Google Chrome is installing a 4 GB AI model onto your device. Here’s how you can…

The topic Google Chrome is installing a 4 GB AI model onto your device. Here’s how you can… is currently the subject of lively discussion — readers and analysts are keeping a close eye on developments.

This is taking place in a dynamic environment: companies’ decisions and competitors’ reactions can quickly change the picture.

While Google Chrome is still the most popular browser, it’s feeling the heat from the new wave of AI browsers, including Perplexity Comet, Dia, and more. To stay relevant, Google is adding new AI features to Chrome, which is not necessarily bad, however, this time it has taken a step too far. 

Open your file manager and look for a folder called “OptGuideOnDeviceModel”. If you find it, Chrome has been using your storage as its personal server room. Inside that folder sits a file called “weights.bin”, a roughly 4 GB file containing Gemini Nano, Google’s on-device AI model. 

Privacy professional Alexander Hanff discovered and documented this behavior using macOS’s own filesystem event logs, which track every file created or modified at the operating system level. 

On a freshly created Chrome profile that received zero human input, the entire 4 GB model installed in under 15 minutes while a tab was just sitting there. 

No, they didn’t. In fact, Chrome doesn’t even asks for permission to install the model, it just does it on its on. The model downloads automatically once Chrome decides your hardware meets its requirements, before you have ever used a single AI feature. 

And if you find and delete the file, Chrome re-downloads it the next time it runs. Hanff noted that “the user’s deletion is treated as a transient state to be corrected, not as a directive to be respected.”

It gets more interesting. The most visible AI feature in Chrome, the “AI Mode” pill in the address bar, doesn’t even use the local model. It sends your queries to Google Gemini servers. The on-device model powers buried features like “Help me write” in text boxes and on-device scam detection. 

While this might seem like affecting only your device’s storage, Hanff said that it has overarching climate impact.
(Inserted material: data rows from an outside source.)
(* ===== verification/Sessions.v ===== *)
(** * Sessions: the services one after the other

    The calls that change a directory - the writer's, the importer's and the model's - served in any order
    on one store, each of which may fail: the store stays consistent. *)
From S2P Require Import Prelude Bytes Messages Hash Keys Store Bolt Bdb BdbTx Ds Service Instances Writer Importer Model.

Section Sessions.
Context {model : Type} `{T : TxOps model} `{A : Azm model} `{!StoreOps model} `{V : Validator} `{P : ModelParams model}.

Inductive request :=
| ReqWrite (h : headers) (ts : Timestamp) (c : writer_call)
| ReqImport (send_err : nat -> option err) (object_first : bool) (evs : list stream_event)
| ReqSetManifest (h : headers) (ts : Timestamp) (close_err : option err) (msgs : list SetManifestEvent)
| ReqDeleteManifest (h : headers) (ts : Timestamp).

(** What a call leaves of the server, whether it succeeds or not. *)
Definition serve (s : server) (req : request) : server :=
  match req with
  | ReqWrite h ts c => MkServer (Writer_handle (srv_mc s) h ts c (srv_tx s)).2 (srv_mc s)
  | ReqImport send_err b evs => MkServer (Import send_err (srv_mc s) b evs (srv_tx s)).2 (srv_mc s)
  | ReqSetManifest h ts close_err msgs => (Model_SetManifest h ts close_err msgs s).2
  | ReqDeleteManifest h ts => (Model_DeleteManifest h ts s).2
  end.

Definition wf_req (req : request) : Prop :=
  match req with
  | ReqWrite _ _ c => wf_call c
  | ReqImport _ _ evs => Forall wf_event evs
  | _ => True
  end.

Context `{L : !TxLaws model T} `{AL : !AzmLaws model A}.

Definition typed (t : tx) : Prop := exists d, repr t d.

Lemma Writer_typed mc h ts c t : wf_call c -> typed t -> typed (Writer_handle mc h ts c t).2.
Proof.
  intros Hc [d Hr]. destruct (Writer_handle mc h ts c t) as [r t'] eqn:E.
  apply (handle_refines _ _ _ _ _ _ _ _ Hr Hc) in E. destruct r; simpl in *; [destruct E as (d' & ? & _)|subst]; by eexists.
Qed.

(** A function that keeps the store well typed, and what it needs of the state outside of it. *)
Definition keeps {W} (Q : W -> Prop) (fn : M (W * tx) unit) : Prop :=
  forall w t r w' t', Q w -> typed t -> fn (w, t) = (r, (w', t')) -> Q w' /\ typed t'.

Lemma UpdateE_typed {W} (Q : W -> Prop) (fn : M (W * tx) unit) w t :
  keeps Q fn -> Q w -> typed t -> typed (UpdateE fn (w, t)).2.2.
Proof.
  intros Hfn Hq Ht. unfold UpdateE. destruct (fn (w, t)) as [[[]|e] [w' t']] eqn:Hrun; [|done].
  destruct (commit_err t'); [done|]. by apply (Hfn _ _ _ _ _ Hq Ht) in Hrun as [_ ?].
Qed.
Lemma Batch_typed {W} (Q : W -> Prop) (fn : M (W * tx) unit) w t :
  keeps Q fn -> Q w -> typed t -> typed (Batch fn (w, t)).2.2.
Proof.
  intros Hfn Hq Ht. unfold Batch. destruct (fn (w, t)) as [[[]|e] [w' t']] eqn:Hrun;
    apply (Hfn _ _ _ _ _ Hq Ht) in Hrun as [? ?]; [|by apply (UpdateE_typed Q)].
  by destruct (commit_err t').
Qed.

Definition wf_pending (w : import_state) : Prop := Forall wf_event (pending w).
Lemma import_loop_pending send_err mc b evs : forall w t r w' t',
  Forall wf_event evs -> import_loop send_err mc b evs (w, t) = (r, (w', t')) -> wf_pending w'.
Proof.
  induction evs as [|ev evs IH]; intros w t r w' t' Hw; cbn [import_loop].
  - destruct w. simpl. intros [= <- <- <-]. unfold wf_pending. simpl. constructor.
  - pose proof Hw as [_ Hws]%Forall_cons. destruct ev as [|ts req|e].
    + intros [= <- <- <-]. exact Hw.
    + destruct (handleImportRequest mc ts req (ctr w, t)) as [[[]|e] [c1 t1]]; [by apply IH|].
      destruct (status_FromError e) as [[]|]; by apply IH.
    + by apply IH.
Qed.

Lemma Import_typed send_err mc b evs t : Forall wf_event evs -> typed t -> typed (Import send_err mc b evs t).2.
Proof.
  intros Hw Ht. unfold Import. set (fn := fun '(w, t) => _).
  assert (Hk : keeps wf_pending fn).
  { intros w t0 r w' t' Hq [d Hr] Hrun. split; [by eapply import_loop_pending|].
    apply (import_loop_trace send_err mc b (pending w) w t0 d r w' t' Hr Hq) in Hrun as (d' & ? & _). by exists d'. }
  pose proof (Batch_typed wf_pending fn (MkImportState evs [] (MkCounters zero_counter zero_counter)) t Hk Hw Ht) as H.
  by destruct (Batch fn _) as [[] [w t']].
Qed.

Lemma Model_SetManifest_typed h ts close_err msgs s :
  typed (srv_tx s) -> typed (srv_tx (Model_SetManifest h ts close_err msgs s).2).
Proof.
  intros [d Hr]. unfold Model_SetManifest. repeat (case_match; [by exists d|]).
  destruct (recv_manifest _ _ _) as [[data sum]|]; [|by exists d]. destruct close_err; [by exists d|].
  destruct (validator_Metadata _); [by exists d|]. destruct (manifest_Load data) as [m|]; [|by exists d].
  destruct (Update _ (srv_tx s)) as [[[]|e] t'] eqn:Hupd.
  - apply Update_ok, (setManifest_ok _ _ _ _ _ d) in Hupd; [|done].
    destruct (mc_UpdateModel _ _); simpl; by eexists.
  - apply Update_err in Hupd as ->. by exists d.
Qed.

Lemma deleteManifest_typed h md m t r t' : typed t -> deleteManifest h md m t = (r, t') -> is_ok r = true -> typed t'.
Proof.
  intros [d Hr] Hrun Hok. destruct r as [[]|]; [|done]. revert Hrun. unfold deleteManifest.
  assert (Hdel : forall t', (do! or_error manifest_Delete (ErrUnknown "failed to delete manifest");
    do! or_error (manifest_Set md "") (ErrUnknown "failed to set manifest");
    do! or_error (manifest_SetModel md m) (ErrUnknown "failed to set model"); ret tt) t = (Ok tt, t') -> typed t').
  { clear t' Hok. intros t' [([] & t1 & H1 & H)|(e & _ & ?)]%bind_inv; [|done].
    apply or_error_inv in H1 as [([] & H1 & _)|(e & _ & ?)]; [|done].
    destruct (DeleteManifest_ok t d Hr) as [_ Hd]. unfold manifest_Delete in H1. rewrite H1 in Hd. simpl in Hd.
    apply bind_inv in H as [([] & t2 & H2 & H)|(e & _ & ?)]; [|done].
    apply or_error_inv in H2 as [([] & H2 & _)|(e & _ & ?)]; [|done].
    apply (SetManifest_ok t1 _ _ _ _ Hd) in H2.
    apply bind_inv in H as [([] & t3 & H3 & H)|(e & _ & ?)]; [|done].
    apply or_error_inv in H3 as [([] & H3 & _)|(e & _ & ?)]; [|done].
    injection H as <-. apply (SetManifestModel_ok t2 _ _ _ H2) in H3. by eexists. }
  case_match; [|by apply Hdel]. destruct (manifest_Get t) as [[md' b]|]; [|intros [= <-]; by exists d].
  case_match; [done|by apply Hdel].
Qed.

Lemma serve_typed s req : wf_req req -> typed (srv_tx s) -> typed (srv_tx (serve s req)).
Proof.
  destruct req as [h ts c|se b evs|h ts ce msgs|h ts]; simpl; intros Hw Ht.
  - by apply Writer_typed.
  - by apply Import_typed.
  - by apply Model_SetManifest_typed.
  - unfold Model_DeleteManifest. destruct validator_DeleteManifestRequest; [done|].
    destruct (manifest_Load "") as [m|]; [|done].
    destruct (Update _ (srv_tx s)) as [[[]|e] t'] eqn:Hupd; simpl.
    + apply Update_ok in Hupd. by eapply deleteManifest_typed.
    + by apply Update_err in Hupd as ->.
Qed.

(** C14: The store stays consistent: after any calls of the writer, the importer and the model service, in any
    order and whatever fails in them (on a store that keeps the contract of transactions, as BoltDB does, and with
    requests whose names have no separator of the store's keys, and are set where an object is deleted with its
    relations), an object that is read by such names has the type and the id it was asked for and a relation the
    identifier, the object-ordered and the subject-ordered index list the same relations, the ones that a read by the
    identifier finds, and a scan lists the objects that a read by type and id finds. *)
Theorem session_typed reqs s :
  Forall wf_req reqs -> typed (srv_tx s) ->
  let t := srv_tx (fold_left serve reqs s) in
  (forall ty id o, wf_type ty -> GetObject ty id t = Ok o -> o_type o = ty /\ o_id o = id) /\
  (forall i r, wf_ident i -> GetRelationExact i t = Ok r -> r_ident r = i) /\
  (forall dir, exists it, ScanRelations dir no_filter "" t = Ok it /\ None ∉ collect it /\
     forall r, wf_ident (r_ident r) -> Some r ∈ collect it <-> GetRelationExact (r_ident r) t = Ok r) /\
  (exists it, ScanObjects "" "" t = Ok it /\ None ∉ collect it /\
     forall o, wf_type (o_type o) -> Some o ∈ collect it <-> GetObject (o_type o) (o_id o) t = Ok o).
Proof.
  intros Hw Ht. assert (typed (srv_tx (fold_left serve reqs s))) as [d Hr].
  { revert s Ht. induction Hw as [|req reqs Hreq Hw IH]; intros s Ht; simpl; [done|]. by apply IH, serve_typed. }
  cbn zeta. destruct (repr_wf _ _ Hr) as [Hwo Hwr].
  pose proof (GetObject_exact _ d Hr) as Ho. pose proof (GetRelationExact_exact _ d Hr) as Hg. split_and!.
  - intros ty id o Hty Hl%Ho; [|done]. by destruct (Hwo _ _ _ Hl) as (_ & ? & ?).
  - intros i r Hi Hl%Hg; [|done]. by destruct (Hwr _ _ Hl).
  - intros dir. destruct (ScanRelations_ok _ d dir no_filter Hr) as (scan & l & Hscan & (Hy & Hl & _) & _ & Hsub & Hsup).
    exists (scan ""). rewrite (collect_yields _ l) by done. split; [apply Hscan; by left|].
    split; [by intros (r & ? & _)%Hsub|]. intros r Hi. rewrite (Hg _ _ Hi). split.
    + by intros (r' & [= <-] & ?)%Hsub.
    + intros Hlr. apply (Hsup _ _ Hlr). unfold matches, field_matches. simpl. naive_solver.
  - destruct (ScanObjects_ok _ d "" Hr) as (scan & l & Hscan & (Hy & Hl & _) & _ & Hrows); [done|].
    exists (scan ""). rewrite (collect_yields _ l) by done. split; [apply Hscan; by left|].
    split; [by intros (o & ? & _)%Hrows|]. intros o Hty. rewrite (Ho _ _ _ Hty), (Hrows (Some o)). naive_solver.
Qed.
End Sessions.

Module SessionExamples.
Import Concrete ModelExamples ImporterExamples.
#[local] Existing Instance params.

Definition session1 : list request :=
  [ReqSetManifest no_headers ts1 None upload; ReqWrite no_headers ts1 (CallSetObject (Some doc));
   ReqImport (fun _ => None) true stream1; ReqWrite no_headers ts2 (CallDeleteRelation (r_ident rel2));
   ReqDeleteManifest (MkHeaders "other" []) ts2].

Lemma session1_wf : Forall wf_req session1.
Proof.
  unfold session1. rewrite !Forall_cons, Forall_nil. split_and!; try exact I; simpl.
  - intros o' [= <-]. vm_compute. reflexivity.
  - unfold stream1. rewrite !Forall_cons, Forall_nil.
    split_and!; try exact I; intros c Hc; vm_compute in Hc; first [discriminate Hc | injection Hc as <-; vm_compute; naive_solver].
  - vm_compute. repeat split.
Qed.
Lemma ok_exists {B} (r : res B) : is_ok r = true -> exists b, r = Ok b.
Proof. destruct r; [by eexists|done]. Qed.
Lemma server1_has : exists o, GetObject "doc" "1" (srv_tx (fold_left serve session1 srv1)) = Ok o.
Proof. apply ok_exists. vm_compute. reflexivity. Qed.

Lemma session_typed_witness :
  exists o, GetObject "doc" "1" (srv_tx (fold_left serve session1 srv1)) = Ok o /\ o_type o = "doc" /\ o_id o = "1".
Proof.
  destruct server1_has as [o Ho]. exists o. split; [exact Ho|].
  pose proof (session_typed session1 srv1 session1_wf (ex_intro _ dir1 db1_repr)) as H.
  cbv zeta in H. destruct H as [H _].
  exact (H "doc" "1" o eq_refl Ho).
Defined.
End SessionExamples.
Fixpoint sync_getManifest (evs : list manifest_event) (metadata : Metadata) (data : string)
  : res (Metadata * string) :=
  match evs with
  | [] => Ok (metadata, data)
  | ManifestError e :: _ => Fail e
  | ManifestMsg m :: evs =>
      match m with
      | GetManifestResponse_Metadata md => sync_getManifest evs md data
      | GetManifestResponse_Body b => sync_getManifest evs metadata (data +:+ b)
      | GetManifestResponse_Model _ => sync_getManifest evs metadata data
      end
  end.

(** The metadata of the local manifest, empty when there is none. *)
Definition local_metadata (t : tx) : res Metadata :=
  match manifest_Get t with
  | Ok (md, _) => Ok md
  | Fail e => if is_not_found e then Ok zero_Metadata else Fail (XErr UnknownCode "failed to get manifest")
  end.

(** The transaction is the one of the model service ([Model.setManifest]). *)
Definition sync_setManifest (mc : cache) (ts : Timestamp) (remoteBuf : string) : M tx model :=
  let md := MkMetadata (Some ts) (FormatUint (fnv64a remoteBuf)) in
  do! guard (validator_Metadata md);
  match manifest_Load remoteBuf with
  | Fail _ => fail (DErr "ErrInvalidArgument" [])
  | Ok m =>
      do! Update (setManifest mc m md remoteBuf);
      ret (set_model_metadata m (md_etag md) (md_updated_at md))
  end.

(** [remote]: the messages of the remote's [GetManifest]. *)
Definition syncManifest (ts : Timestamp) (remote : res (list manifest_event)) : M world unit := fun w =>
  match rbind remote (fun evs => sync_getManifest evs zero_Metadata "") with
  | Fail e => (Fail e, w)
  | Ok (remoteMD, remoteBuf) =>
  match local_metadata (w_tx w) with
  | Fail e => (Fail e, w)
  | Ok localMD =>
      if String.eqb (md_etag localMD) (md_etag remoteMD) then (Ok tt, w)
      else
        match sync_setManifest (w_mc w) ts remoteBuf (w_tx w) with
        | (Fail e, t) => (Fail e, MkWorld t (w_mc w) (w_file w))
        | (Ok m, t) =>
            match mc_UpdateModel m (w_mc w) with
            | Ok mc => (Ok tt, MkWorld t mc (w_file w))
            | Fail e => (Fail e, MkWorld t (w_mc w) (w_file w))
            end
        end
  end end.

(** ** [Run] *)

Definition Run mode (ts : Timestamp) (clock : nat -> Timestamp) (remote : res (list manifest_event))
    (source : option Timestamp -> res (list export_event)) (file_err : option err) : M world unit :=
  do! (if Has mode Manifest then syncManifest ts remote else ret tt);
  do! (if Has mode (Z.lor (Z.lor Full Diff) Watermark)
       then syncDirectory mode clock source file_err else ret tt);
  ret tt.
End Sync.

(** ** The filter size and timestamps *)

(** the filter is sized for growth: at least the default, at least twice the known entries, a
    multiple of the rounding unit, and less than one unit and a step above what was asked for. *)
Theorem filter_size_bounds wm :
  (0 <= TotalCount wm < 2 ^ 62)%Z ->
  let s := getFilterSize wm in
  (100000 <= s /\ 2 * TotalCount wm <= s /\ s mod 1000 = 0 /\
   s <= Z.max 100000 (2 * TotalCount wm + 1000))%Z.
Proof.
  intros Hc. unfold getFilterSize, uint. cbv zeta.
  destruct (Z.eqb_spec (TotalCount wm) 0) as [->|Hz]; [split_and!; [lia|lia|reflexivity|lia]|].
  rewrite (Z.mod_small (TotalCount wm * 2)) by lia.
  destruct (Z.ltb_spec (TotalCount wm * 2) 100000); [split_and!; [lia|lia|done|lia]|].
  pose proof (Z.mod_pos_bound (TotalCount wm * 2) 1000 ltac:(lia)).
  rewrite Z.mod_small by lia. split_and!; [lia|lia| |lia].
  pose proof (Z.div_mod (TotalCount wm * 2) 1000 ltac:(lia)) as Hdm.
  replace (TotalCount wm * 2 + (1000 - (TotalCount wm * 2) mod 1000))%Z
    with ((TotalCount wm * 2 / 1000 + 1) * 1000)%Z by lia.
  apply Z.mod_mul. lia.
Qed.

(** The order of timestamps. *)
Definition ts_le (a b : option Timestamp) : Prop :=
  (ts_seconds a < ts_seconds b \/ (ts_seconds a = ts_seconds b /\ ts_nanos a <= ts_nanos b))%Z.

Lemma maxTS_upper a b : ts_le a (maxTS a b) /\ ts_le b (maxTS a b) /\ (maxTS a b = a \/ maxTS a b = b).
Proof.
  unfold maxTS, ts_le.
  destruct (Z.ltb_spec (ts_seconds b) (ts_seconds a)),
    (Z.eqb_spec (ts_seconds a) (ts_seconds b)), (Z.ltb_spec (ts_nanos b) (ts_nanos a)); simpl;
    split_and!; first [lia | by left | by right].
Qed.

(** ** The channel between producer and subscriber

    The two goroutines as a transition system over a buffered channel of capacity [cap]. *)

Section Chan.
Context {X : Type} (cap : nat) (msgs : list X).

Record chan_state := MkChan { to_send : list X; buffer : list X; received : list X; closed : bool }.
Definition chan_init : chan_state := MkChan msgs [] [] false.

Inductive chan_step : chan_state -> chan_state -> Prop :=
| chan_send m out buf rcv :
    length buf < cap ->
    chan_step (MkChan (m :: out) buf rcv false) (MkChan out (buf ++ [m]) rcv false)
| chan_close buf rcv : chan_step (MkChan [] buf rcv false) (MkChan [] buf rcv true)
| chan_recv m out buf rcv c :
    chan_step (MkChan out (m :: buf) rcv c) (MkChan out buf (rcv ++ [m]) c).

(** The subscriber leaves its loop when the channel is closed and drained. *)
Definition chan_final (s : chan_state) : Prop := closed s = true /\ buffer s = [].

Definition chan_measure (s : chan_state) : nat :=
  2 * length (to_send s) + length (buffer s) + (if closed s then 0 else 1).

Lemma chan_invariant s :
  rtc chan_step chan_init s ->
  received s ++ buffer s ++ to_send s = msgs /\ length (buffer s) <= cap /\
  (closed s = true -> to_send s = []).
Proof.
  revert s. apply (rtc_ind_r (R := chan_step)); [simpl; split_and!; (done || lia)|].
  intros s s' _ Hs (Hi & Hb & Hc). destruct Hs; simpl in *.
  - rewrite <-Hi. split_and!; [by rewrite <-!app_assoc|rewrite length_app; simpl; lia|done].
  - done.
  - split_and!; [by rewrite <-app_assoc|lia|done].
Qed.

Lemma chan_step_measure s s' : chan_step s s' -> chan_measure s' < chan_measure s.
Proof.
  intros Hs. inversion Hs; subst; unfold chan_measure; simpl; rewrite ?length_app; simpl; lia.
Qed.

(** the hand-over between the two goroutines loses, duplicates and reorders nothing, and cannot
    deadlock: every reachable state is final with exactly the produced messages received in order,
    or can take a step, and every step makes progress. *)
Theorem chan_delivers s :
  0 < cap -> rtc chan_step chan_init s ->
  (chan_final s /\ received s = msgs) \/
  (exists s', chan_step s s' /\ chan_measure s' < chan_measure s).
Proof.
  intros Hcap Hr. destruct (chan_invariant s Hr) as (Hi & Hb & Hc).
  assert (forall s', chan_step s s' -> exists s', chan_step s s' /\ chan_measure s' < chan_measure s)
    as Hgo by (intros s' Hs; exists s'; split; [done|by apply chan_step_measure]).
  destruct s as [out [|m buf] rcv c]; simpl in *.
  - destruct c.
    + left. rewrite (Hc eq_refl), app_nil_r in Hi. done.
    + right. destruct out as [|m out]; eapply Hgo; [by constructor|by constructor].
  - right. eapply Hgo. by constructor.
Qed.
End Chan.

Section SyncFacts.
Context {model : Type} `{B : Bolt} `{BL : !BoltLaws B} `{CO : Codecs model} `{CL : !CodecsLaws model CO}.
Context `{A : Azm model} `{AL : !AzmLaws model A} `{!StoreOps model} `{V : Validator} `{K : Cuckoo}.

(** ** The watermark file *)

Lemma KeyN_bucket t p l : bucket_is t p l -> bucketStats p t = Z.of_nat (length l).
Proof.
  intros Hb. unfold bucketStats. rewrite (SetBucket_bucket t p l) by done.
  destruct Hb as (_ & _ & Hv & Hl). by rewrite (KeyN_view t p l).
Qed.

Lemma bucketStats_repr t d :
  bolt_repr t d ->
  bucketStats ObjectsPath t = Z.of_nat (size (d_objs d)) /\
  bucketStats RelationsObjPath t = Z.of_nat (size (d_rels d)).
Proof.
  intros [(lo & ro & rs & Ho & Hro & _ & Rep & Repo & _) _].
  rewrite (KeyN_bucket _ _ _ Ho), (KeyN_bucket _ _ _ Hro).
  rewrite (rep_size okey wf_okey dec_obj okey_inj lo (d_objs d)) by (done || by eapply bucket_sorted).
  rewrite (rep_size bdb.objKeyOf wf_ident dec_rel obj_key_inj ro (d_rels d))
    by (done || by eapply bucket_sorted).
  done.
Qed.

(** writing the watermark never moves it back, and records the number of objects and of
    relations that the store holds (64-bit). *)
Theorem watermark_advances ts w d w' :
  bolt_repr (w_tx w) d -> setWatermark None (Some ts) w = (Ok tt, w') ->
  exists wm, w_file w' = Some wm /\ w_tx w' = w_tx w /\ w_mc w' = w_mc w /\
    ts_le (wm_Timestamp (getWatermark w)) (wm_Timestamp wm) /\ ts_le (Some ts) (wm_Timestamp wm) /\
    ObjectCount wm = uint 64 (Z.of_nat (size (d_objs d))) /\
    RelationCount wm = uint 64 (Z.of_nat (size (d_rels d))).
Proof.
  intros Hr. unfold setWatermark. intros [= <-]. eexists. split; [done|]. cbn.
  destruct (bucketStats_repr (w_tx w) d Hr) as [Ho Hrel]. unfold dbStats. rewrite Ho, Hrel.
  destruct (maxTS_upper (wm_Timestamp (getWatermark w)) (Some ts)) as (H1 & H2 & _). done.
Qed.

(** ** The subscriber *)

Lemma set_object_updated_at mc now o t o' t' :
  sync_objectSetHandler mc now o t = (Ok o', t') -> o_updated_at o' = Some now.
Proof.
  unfold sync_objectSetHandler. destruct o as [o|]; [|done].
  intros [[_ H]|(e & _ & ? & _)]%guard_inv; [|done].
  apply guard_inv in H as [[_ H]|(e & _ & ? & _)]; [|done].
  apply bind_inv in H as [(u & t1 & Hu & H)|(e & _ & ?)]; [|done].
  assert (o_updated_at u = Some now) as Hup.
  { clear H. revert Hu. unfold reads, UpdateMetadataObject.
    destruct (GetObject _ _ t); [|case_match; [|done]]; intros [= <- _]; [by case_match|done]. }
  revert H. case_match eqn:Heq; [by intros [= <- _]|].
  intros [(u' & t2 & _ & H)|(e & _ & ?)]%bind_inv; [|done]. by injection H as <- _.
Qed.

Lemma set_relation_updated_at mc now o t o' t' :
  sync_relationSetHandler mc now o t = (Ok o', t') -> r_updated_at o' = Some now.
Proof.
  unfold sync_relationSetHandler. destruct o as [o|]; [|done].
  intros [[_ H]|(e & _ & ? & _)]%guard_inv; [|done].
  apply guard_inv in H as [[_ H]|(e & _ & ? & _)]; [|done].
  apply bind_inv in H as [(u & t1 & Hu & H)|(e & _ & ?)]; [|done].
  assert (r_updated_at u = Some now) as Hup.
  { clear H. revert Hu. unfold reads, UpdateMetadataRelation.
    destruct (GetRelationExact _ t); [|case_match; [|done]]; intros [= <- _]; [by case_match|done]. }
  revert H. case_match eqn:Heq; [by intros [= <- _]|].
  intros [(u' & t2 & _ & H)|(e & _ & ?)]%bind_inv; [|done]. by injection H as <- _.
Qed.

(** the timestamp that a sync run hands to the watermark is the greatest local clock reading
    among the messages it stored, and does not depend on the update times that the source sent: the
    handlers overwrite the message's update time before the subscriber reads it. *)
Theorem sync_timestamp_is_local mc msgs : forall ts c t,
  exists nows, nows `sublist_of` msgs.*1 /\
    (subscriber_loop mc msgs ts c t).1.1 = fold_left maxTS (Some <$> nows) ts.
Proof.
  induction msgs as [|[now m] msgs IH]; intros ts c t; cbn [subscriber_loop].
  { by exists []. }
  assert (forall ts c t, exists nows, nows `sublist_of` (now :: msgs.*1) /\
    (subscriber_loop mc msgs ts c t).1.1 = fold_left maxTS (Some <$> nows) ts) as Hskip.
  { intros ts1 c1 t1. destruct (IH ts1 c1 t1) as (nows & Hs & ->). exists nows. split; [|done].
    by apply sublist_cons. }
  assert (forall ts c t, exists nows, nows `sublist_of` (now :: msgs.*1) /\
    (subscriber_loop mc msgs (maxTS ts (Some now)) c t).1.1 = fold_left maxTS (Some <$> nows) ts) as Htake.
  { intros ts1 c1 t1. destruct (IH (maxTS ts1 (Some now)) c1 t1) as (nows & Hs & ->).
    exists (now :: nows). split; [by apply sublist_skip|done]. }
  destruct m as [o|r|s]; [| |apply Hskip].
  - destruct (sync_objectSetHandler mc now o t) as [[o'|e] t1] eqn:Hh; [|apply Hskip].
    rewrite (set_object_updated_at _ _ _ _ _ _ Hh). apply Htake.
  - destruct (sync_relationSetHandler mc now r t) as [[o'|e] t1] eqn:Hh; [|apply Hskip].
    rewrite (set_relation_updated_at _ _ _ _ _ _ Hh). apply Htake.
Qed.
(* ===== verification/MigrationFacts.v ===== *)
(** * Migrating a database file

    What [Migrations.v] guarantees: the version a file ends at, the termination of the upgrade loop,
    the contents of a new file, the move of the manifest in [mig009]; and the recovered panic. *)
From stdpp Require Import pretty.
From Stdlib Require Import Ascii.
From S2P Require Import Prelude Bytes Messages Hash Keys Store Bolt Bdb BdbTx Ds Service Instances.
From S2P Require Import Migrations.

(** ** What every step keeps: the system bucket *)

(** A property that a successful run of [m] keeps. *)
Definition on_ok {S X} (I : S -> Prop) (m : M S X) : Prop :=
  forall t a t', m t = (Ok a, t') -> I t -> I t'.

Section OnOk.
Context {S : Type} (I : S -> Prop).

Lemma on_ok_ret {X} (a : X) : on_ok I (ret a).
Proof. by intros t b t' [= _ <-]. Qed.
Lemma on_ok_fail {X} e : on_ok I (@fail S X e).
Proof. by intros t b t' [=]. Qed.
Lemma on_ok_lift {X} (r : res X) : on_ok I (lift r).
Proof. by intros t b t' [= _ <-]. Qed.
Lemma on_ok_reads {X} (f : S -> res X) : on_ok I (reads f).
Proof. by intros t b t' [= _ <-]. Qed.
Lemma on_ok_get : on_ok I get.
Proof. by intros t b t' [= _ <-]. Qed.
Lemma on_ok_bind {X Y} (m : M S X) (f : X -> M S Y) :
  on_ok I m -> (forall a, on_ok I (f a)) -> on_ok I (bind m f).
Proof.
  intros Hm Hf t b t' [(a & t1 & H1 & H2)|(e & _ & ?)]%bind_inv Ht; [|done].
  eapply Hf; [exact H2|]. by eapply Hm.
Qed.
End OnOk.
#[export] Hint Resolve on_ok_ret on_ok_fail on_ok_lift on_ok_reads on_ok_get : dirdb.

Ltac keep :=
  repeat (lazymatch goal with
          | |- on_ok _ (bind _ _) => apply on_ok_bind; [|intros ?]
          | |- on_ok _ (match ?x with _ => _ end) => destruct x eqn:?
          | |- on_ok _ _ => solve [eauto with dirdb]
          end).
He estimates that if 500 million devices received this download, the bandwidth alone translates to roughly 30,000 tonnes of CO2 emissions, equivalent to around 6,500 cars running for an entire year, and that is just for the delivery, not actual usage.

Google needs to make this download require a user confirmation. For now, you can disable the download using “chrome://flags”. Search for “Enables optimization guide on device” and turn it off. It takes more steps than it should, but it works.